16. The feeder insertion/removal device according to claim 15, wherein

the insertion and removal controller is configured to execute the retry control so that after stopping movement in one direction side of one of an insertion direction and an extraction direction in the insertion and removal direction in the retry operation, the feeder moves in another direction side opposite to the one direction side by a predetermined opposite direction traveling distance, and then moves in the one direction side again.

17. The feeder insertion/removal device according to claim 4, wherein

the insertion and removal controller is configured to execute the standard control so that the feeder moves at a predetermined standard speed in the standard operation, and execute the retry control so that the feeder moves at a retry speed lower than the standard speed in the retry operation.

18. The feeder insertion/removal device according to claim 8, wherein

in the insertion cancel control, the insertion and removal controller is configured to output insertion cancel information indicating cancellation of insertion of the feeder into a holder as a target for the retry operation.

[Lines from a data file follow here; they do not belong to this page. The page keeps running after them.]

Definition update_config (encap interface vip : string) (k : KubeConfig) (c : CNICommonConfig)
    : CNICommonConfig := {|
  cn_Name := cn_Name c; cn_OverlayNetName := cn_OverlayNetName c; cn_OverlayEncap := encap;
  cn_Hostname := cn_Hostname c; cn_ConfigPath := cn_ConfigPath c; cn_CNIConfDir := cn_CNIConfDir c;
  cn_CNIBinDir := cn_CNIBinDir c; cn_ClusterCIDR := cn_ClusterCIDR c; cn_ServiceCIDR := cn_ServiceCIDR c;
  cn_NodeIP := cn_NodeIP c; cn_VxlanVNI := cn_VxlanVNI c; cn_VxlanPort := cn_VxlanPort c;
  cn_Interface := interface; cn_IpamType := cn_IpamType c; cn_CNIVersion := cn_CNIVersion c;
  cn_VIPAddress := vip; cn_KubeConfig := k |}.

Definition set_OverlayEncap (e : string) (c : CNICommonConfig) : CNICommonConfig :=
  update_config e (cn_Interface c) (cn_VIPAddress c) (cn_KubeConfig c) c.
Definition set_Interface (i : string) (c : CNICommonConfig) : CNICommonConfig :=
  update_config (cn_OverlayEncap c) i (cn_VIPAddress c) (cn_KubeConfig c) c.
Definition set_VIPAddress (v : string) (c : CNICommonConfig) : CNICommonConfig :=
  update_config (cn_OverlayEncap c) (cn_Interface c) v (cn_KubeConfig c) c.
Definition set_KubeConfig (k : KubeConfig) (c : CNICommonConfig) : CNICommonConfig :=
  update_config (cn_OverlayEncap c) (cn_Interface c) (cn_VIPAddress c) k c.

Record CalicoConfig := {
  ca_Common : CNICommonConfig; ca_KubeNetwork : string; ca_DNSServers : string; ca_DNSSearch : string;
  ca_DatastoreType : string; ca_NodeNameFile : string; ca_Platform : string;
  ca_IPAutoDetectionMethod : string; ca_ETCDEndpoints : string; ca_ETCDKeyFile : string;
  ca_ETCDCertFile : string; ca_ETCDCaCertFile : string
}.

Definition update_calico (method : string) (common : CNICommonConfig) (c : CalicoConfig) : CalicoConfig := {|
  ca_Common := common; ca_KubeNetwork := ca_KubeNetwork c; ca_DNSServers := ca_DNSServers c;
  ca_DNSSearch := ca_DNSSearch c; ca_DatastoreType := ca_DatastoreType c;
  ca_NodeNameFile := ca_NodeNameFile c; ca_Platform := ca_Platform c;
  ca_IPAutoDetectionMethod := method; ca_ETCDEndpoints := ca_ETCDEndpoints c;
  ca_ETCDKeyFile := ca_ETCDKeyFile c; ca_ETCDCertFile := ca_ETCDCertFile c;
  ca_ETCDCaCertFile := ca_ETCDCaCertFile c |}.

Definition set_common (f : CNICommonConfig → CNICommonConfig) (c : CalicoConfig) : CalicoConfig :=
  update_calico (ca_IPAutoDetectionMethod c) (f (ca_Common c)) c.

(** The part of the node's configuration that the plugins read, addresses and
    networks as their texts. *)
Record WinNode := {
  nd_NodeName : string; nd_CNIConfDir : string; nd_CNIBinDir : string; nd_ClusterCIDR : string;
  nd_ServiceCIDR : string; nd_NodeIP : string; nd_ClusterDNS : string; nd_ClusterDomain : string
}.
(** * go-spring: the flat property store and the Pandora task primitives

    A shallow embedding of [spring-core/conf/conf.go] (type [Properties]:
    [New], [Map], [Keys], [Get], [Set], [Bind], [Group], [Resolve]) and of
    the [pandora] methods [Go] and [Invoke] of package [gs].

    Go strings are byte strings and are modelled by [string]; the store
    [map[string]string] is a [gmap string string]; a value of type
    [interface{}] is a tree of type [value]. *)

From Stdlib Require Import String Ascii List Arith Lia.
From stdpp Require Import base gmap strings list fin_maps pretty.

Set Warnings "-register-all".
Open Scope string_scope.

(** ** Go values held in an [interface{}] *)

(** The dynamic values [Set] and [Get] receive. [VMap] lists the entries in
    the order [reflect.Value.MapKeys] hands them out (Go leaves that order
    unspecified, so every statement below quantifies over it); [VOther]
    stands for a value of any further kind (float, struct, pointer, func,
    channel), identified by a tag. *)
Inductive value : Type :=
  | VNil
  | VBool (b : bool)
  | VInt (z : Z)
  | VString (s : string)
  | VOther (tag : string)
  | VMap (entries : list (value * value))
  | VArray (elems : list value)
  | VSlice (elems : list value).

(** Induction over a value together with all the values nested in it. Map
    keys are never decomposed by the code, so only the entry values carry
    an induction hypothesis. *)
Section value_induction.
Variable P : value → Prop.
Hypothesis HNil : P VNil.
Hypothesis HBool : ∀ b, P (VBool b).
Hypothesis HInt : ∀ z, P (VInt z).
Hypothesis HString : ∀ s, P (VString s).
Hypothesis HOther : ∀ t, P (VOther t).
Hypothesis HMap : ∀ es, Forall (λ kv, P kv.2) es → P (VMap es).
Hypothesis HArray : ∀ xs, Forall P xs → P (VArray xs).
Hypothesis HSlice : ∀ xs, Forall P xs → P (VSlice xs).

Fixpoint value_nested_ind (v : value) : P v :=
  match v with
  | VNil => HNil
  | VBool b => HBool b
  | VInt z => HInt z
  | VString s => HString s
  | VOther t => HOther t
  | VMap es =>
      HMap es
        ((fix all (es : list (value * value)) : Forall (λ kv, P kv.2) es :=
            match es with
            | [] => List.Forall_nil _
            | (k, x) :: es' =>
                @List.Forall_cons _ (λ kv, P kv.2) (k, x) es' (value_nested_ind x) (all es')
            end) es)
  | VArray xs =>
      HArray xs
        ((fix all (xs : list value) : Forall P xs :=
            match xs with
            | [] => List.Forall_nil _
            | x :: xs' => @List.Forall_cons _ P x xs' (value_nested_ind x) (all xs')
            end) xs)
  | VSlice xs =>
      HSlice xs
        ((fix all (xs : list value) : Forall P xs :=
            match xs with
            | [] => List.Forall_nil _
            | x :: xs' => @List.Forall_cons _ P x xs' (value_nested_ind x) (all xs')
            end) xs)
  end.
End value_induction.

(** ** The functions of Go's [strings] package that conf.go calls *)

(** [strings.HasPrefix(s, prefix)]. *)
Fixpoint HasPrefix (s prefix : string) {struct prefix} : bool :=
  match prefix with
  | EmptyString => true
  | String c prefix' =>
      match s with
      | EmptyString => false
      | String d s' => if decide (c = d) then HasPrefix s' prefix' else false
      end
  end.

(** [s[n:]] for [n <= len(s)]. *)
Fixpoint skip (n : nat) (s : string) : string :=
  match n with
  | 0 => s
  | S n' => match s with EmptyString => EmptyString | String _ s' => skip n' s' end
  end.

19. The feeder insertion/removal device according to claim 4, wherein

when the load index value detected by the detector is less than the allowable threshold and is equal to or larger than a preset sign threshold, the insertion and removal controller is configured to output sign information indicating that there is a sign that a load applied to the feeder exceeds an allowable range at the time of insertion and removal to and from the holder in accordance with movement of the feeder by the insertion and removal movement mechanism.

20. The feeder insertion/removal device according to claim 10, further comprising:

a display configured to display information output from the insertion and removal controller.